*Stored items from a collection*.
--
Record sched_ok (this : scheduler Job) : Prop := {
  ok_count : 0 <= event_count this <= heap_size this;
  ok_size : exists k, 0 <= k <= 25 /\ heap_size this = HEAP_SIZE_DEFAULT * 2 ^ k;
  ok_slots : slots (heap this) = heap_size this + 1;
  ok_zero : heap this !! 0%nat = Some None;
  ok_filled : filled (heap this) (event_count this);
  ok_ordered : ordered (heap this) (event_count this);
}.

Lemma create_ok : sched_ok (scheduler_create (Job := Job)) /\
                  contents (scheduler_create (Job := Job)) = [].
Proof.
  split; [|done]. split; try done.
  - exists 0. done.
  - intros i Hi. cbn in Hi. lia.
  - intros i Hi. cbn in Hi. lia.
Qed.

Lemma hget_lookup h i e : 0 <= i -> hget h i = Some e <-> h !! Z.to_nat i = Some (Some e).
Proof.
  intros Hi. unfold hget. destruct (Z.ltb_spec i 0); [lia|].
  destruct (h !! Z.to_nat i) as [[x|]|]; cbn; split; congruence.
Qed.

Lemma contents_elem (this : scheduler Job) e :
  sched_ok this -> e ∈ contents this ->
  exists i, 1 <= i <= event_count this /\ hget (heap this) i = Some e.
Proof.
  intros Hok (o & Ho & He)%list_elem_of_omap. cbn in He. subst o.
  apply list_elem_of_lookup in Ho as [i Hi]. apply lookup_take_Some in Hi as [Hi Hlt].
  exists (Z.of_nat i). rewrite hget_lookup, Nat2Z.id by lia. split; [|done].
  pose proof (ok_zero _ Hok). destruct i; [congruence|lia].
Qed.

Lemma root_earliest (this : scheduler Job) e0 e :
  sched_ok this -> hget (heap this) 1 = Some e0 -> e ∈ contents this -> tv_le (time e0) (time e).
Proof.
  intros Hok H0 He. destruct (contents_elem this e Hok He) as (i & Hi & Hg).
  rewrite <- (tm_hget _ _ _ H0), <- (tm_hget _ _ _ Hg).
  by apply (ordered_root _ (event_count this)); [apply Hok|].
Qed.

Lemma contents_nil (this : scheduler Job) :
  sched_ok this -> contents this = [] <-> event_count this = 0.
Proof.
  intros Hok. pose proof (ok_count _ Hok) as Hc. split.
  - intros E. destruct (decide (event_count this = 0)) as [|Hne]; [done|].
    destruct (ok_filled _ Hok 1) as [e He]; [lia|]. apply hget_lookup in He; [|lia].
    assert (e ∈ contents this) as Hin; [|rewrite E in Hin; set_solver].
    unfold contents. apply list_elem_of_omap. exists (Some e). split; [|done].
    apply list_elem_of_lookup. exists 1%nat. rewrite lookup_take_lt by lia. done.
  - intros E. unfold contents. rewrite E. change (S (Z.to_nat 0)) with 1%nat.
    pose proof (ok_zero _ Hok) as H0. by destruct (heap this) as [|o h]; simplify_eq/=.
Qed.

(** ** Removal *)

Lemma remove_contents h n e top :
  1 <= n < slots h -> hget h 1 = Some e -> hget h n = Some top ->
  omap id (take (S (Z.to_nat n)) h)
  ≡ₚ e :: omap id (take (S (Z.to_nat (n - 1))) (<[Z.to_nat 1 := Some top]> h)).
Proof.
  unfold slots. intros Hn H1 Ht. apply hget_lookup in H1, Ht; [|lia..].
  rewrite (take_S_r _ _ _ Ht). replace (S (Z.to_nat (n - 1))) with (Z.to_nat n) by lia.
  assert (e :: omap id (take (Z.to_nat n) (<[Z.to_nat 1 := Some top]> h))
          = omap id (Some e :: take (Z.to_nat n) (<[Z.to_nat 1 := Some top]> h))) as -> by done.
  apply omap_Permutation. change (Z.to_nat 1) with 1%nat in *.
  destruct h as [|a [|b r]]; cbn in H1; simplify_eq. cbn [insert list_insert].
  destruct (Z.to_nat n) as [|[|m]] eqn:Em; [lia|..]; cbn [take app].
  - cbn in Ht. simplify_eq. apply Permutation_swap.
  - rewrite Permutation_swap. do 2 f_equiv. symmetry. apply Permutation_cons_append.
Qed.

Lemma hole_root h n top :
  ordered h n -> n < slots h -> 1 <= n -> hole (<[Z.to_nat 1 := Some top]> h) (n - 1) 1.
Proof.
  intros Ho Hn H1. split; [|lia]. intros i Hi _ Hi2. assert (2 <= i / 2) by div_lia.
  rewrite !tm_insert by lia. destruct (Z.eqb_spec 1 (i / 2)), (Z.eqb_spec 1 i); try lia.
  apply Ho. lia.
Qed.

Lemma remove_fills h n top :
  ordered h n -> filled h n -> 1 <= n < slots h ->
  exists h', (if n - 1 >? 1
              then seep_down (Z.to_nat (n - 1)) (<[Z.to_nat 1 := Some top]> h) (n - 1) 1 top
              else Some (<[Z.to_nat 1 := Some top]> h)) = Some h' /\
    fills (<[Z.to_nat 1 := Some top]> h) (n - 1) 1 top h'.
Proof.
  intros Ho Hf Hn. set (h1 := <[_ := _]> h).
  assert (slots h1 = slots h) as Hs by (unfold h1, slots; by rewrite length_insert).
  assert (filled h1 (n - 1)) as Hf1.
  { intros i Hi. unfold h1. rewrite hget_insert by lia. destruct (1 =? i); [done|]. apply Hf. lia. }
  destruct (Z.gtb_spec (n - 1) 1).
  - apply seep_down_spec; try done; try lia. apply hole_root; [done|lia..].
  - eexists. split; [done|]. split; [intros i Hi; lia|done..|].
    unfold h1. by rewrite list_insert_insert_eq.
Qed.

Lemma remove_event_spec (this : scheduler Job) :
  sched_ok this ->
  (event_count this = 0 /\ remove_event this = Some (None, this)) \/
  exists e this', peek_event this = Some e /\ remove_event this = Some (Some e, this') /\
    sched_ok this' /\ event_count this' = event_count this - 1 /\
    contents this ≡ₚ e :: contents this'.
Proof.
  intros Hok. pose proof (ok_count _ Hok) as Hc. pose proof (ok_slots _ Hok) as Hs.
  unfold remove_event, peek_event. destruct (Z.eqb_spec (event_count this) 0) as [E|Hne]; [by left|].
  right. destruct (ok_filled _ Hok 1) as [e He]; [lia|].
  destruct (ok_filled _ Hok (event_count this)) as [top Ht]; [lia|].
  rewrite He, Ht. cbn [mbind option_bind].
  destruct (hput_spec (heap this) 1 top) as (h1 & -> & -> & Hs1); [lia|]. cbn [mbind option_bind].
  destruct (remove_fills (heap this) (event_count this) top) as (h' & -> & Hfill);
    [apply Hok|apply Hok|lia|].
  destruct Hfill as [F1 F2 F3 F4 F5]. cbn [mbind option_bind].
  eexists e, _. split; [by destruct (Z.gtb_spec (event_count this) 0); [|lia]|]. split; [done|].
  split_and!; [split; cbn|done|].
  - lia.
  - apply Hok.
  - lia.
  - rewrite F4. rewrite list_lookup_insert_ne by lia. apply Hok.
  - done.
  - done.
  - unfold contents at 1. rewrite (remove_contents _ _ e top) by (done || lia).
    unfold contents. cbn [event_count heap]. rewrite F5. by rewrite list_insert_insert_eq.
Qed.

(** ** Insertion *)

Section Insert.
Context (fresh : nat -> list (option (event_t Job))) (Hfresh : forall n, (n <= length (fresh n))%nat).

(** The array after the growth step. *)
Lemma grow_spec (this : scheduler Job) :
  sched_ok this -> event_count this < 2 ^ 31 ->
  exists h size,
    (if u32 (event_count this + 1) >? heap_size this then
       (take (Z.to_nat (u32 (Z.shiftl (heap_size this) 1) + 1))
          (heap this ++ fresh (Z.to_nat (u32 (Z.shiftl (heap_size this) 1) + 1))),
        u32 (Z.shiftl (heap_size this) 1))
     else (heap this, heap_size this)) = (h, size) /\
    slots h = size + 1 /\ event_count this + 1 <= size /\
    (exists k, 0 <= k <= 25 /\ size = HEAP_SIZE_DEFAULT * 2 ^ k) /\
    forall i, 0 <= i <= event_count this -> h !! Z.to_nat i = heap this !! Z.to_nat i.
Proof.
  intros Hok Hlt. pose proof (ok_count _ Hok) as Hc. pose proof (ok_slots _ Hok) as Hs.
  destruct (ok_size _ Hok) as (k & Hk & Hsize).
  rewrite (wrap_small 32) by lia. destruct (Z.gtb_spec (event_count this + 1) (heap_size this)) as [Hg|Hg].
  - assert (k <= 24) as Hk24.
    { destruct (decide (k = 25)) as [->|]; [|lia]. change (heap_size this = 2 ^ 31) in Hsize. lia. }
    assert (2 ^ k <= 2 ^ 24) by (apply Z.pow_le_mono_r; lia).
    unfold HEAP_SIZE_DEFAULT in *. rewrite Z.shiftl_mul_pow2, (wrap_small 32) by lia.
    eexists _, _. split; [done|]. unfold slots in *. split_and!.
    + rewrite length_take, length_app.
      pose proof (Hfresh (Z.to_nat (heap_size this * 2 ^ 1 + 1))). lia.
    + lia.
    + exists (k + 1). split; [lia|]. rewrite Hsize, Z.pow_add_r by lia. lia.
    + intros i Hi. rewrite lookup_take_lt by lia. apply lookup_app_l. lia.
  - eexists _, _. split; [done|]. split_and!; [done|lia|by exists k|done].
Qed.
--
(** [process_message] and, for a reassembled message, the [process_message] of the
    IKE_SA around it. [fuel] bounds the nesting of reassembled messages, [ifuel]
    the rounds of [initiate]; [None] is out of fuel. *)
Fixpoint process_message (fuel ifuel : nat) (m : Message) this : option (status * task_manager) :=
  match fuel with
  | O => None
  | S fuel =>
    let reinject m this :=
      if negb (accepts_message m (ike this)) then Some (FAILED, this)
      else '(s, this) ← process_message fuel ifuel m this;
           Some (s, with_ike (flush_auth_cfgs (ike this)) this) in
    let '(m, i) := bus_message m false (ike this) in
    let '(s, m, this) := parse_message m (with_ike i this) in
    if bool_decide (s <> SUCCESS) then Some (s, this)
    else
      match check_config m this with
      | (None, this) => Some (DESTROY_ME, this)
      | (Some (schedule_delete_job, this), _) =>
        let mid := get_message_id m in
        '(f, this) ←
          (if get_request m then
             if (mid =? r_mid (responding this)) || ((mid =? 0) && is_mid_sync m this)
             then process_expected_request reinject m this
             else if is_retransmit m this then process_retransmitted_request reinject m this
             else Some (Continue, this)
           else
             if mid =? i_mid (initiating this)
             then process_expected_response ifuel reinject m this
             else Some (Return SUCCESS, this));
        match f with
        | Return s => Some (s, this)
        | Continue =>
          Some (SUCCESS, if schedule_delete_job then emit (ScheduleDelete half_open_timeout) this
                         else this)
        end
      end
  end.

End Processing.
--
Each line in the data where the string "pose" occurs should be identified and copied.

  pose proof (ok_zero _ Hok). destruct i; [congruence|lia].
  intros Hok. pose proof (ok_count _ Hok) as Hc. split.
    pose proof (ok_zero _ Hok) as H0. by destruct (heap this) as [|o h]; simplify_eq/=.
  intros Hok. pose proof (ok_count _ Hok) as Hc. pose proof (ok_slots _ Hok) as Hs.
  intros Hok Hlt. pose proof (ok_count _ Hok) as Hc. pose proof (ok_slots _ Hok) as Hs.
      pose proof (Hfresh (Z.to_nat (heap_size this * 2 ^ 1 + 1))). lia.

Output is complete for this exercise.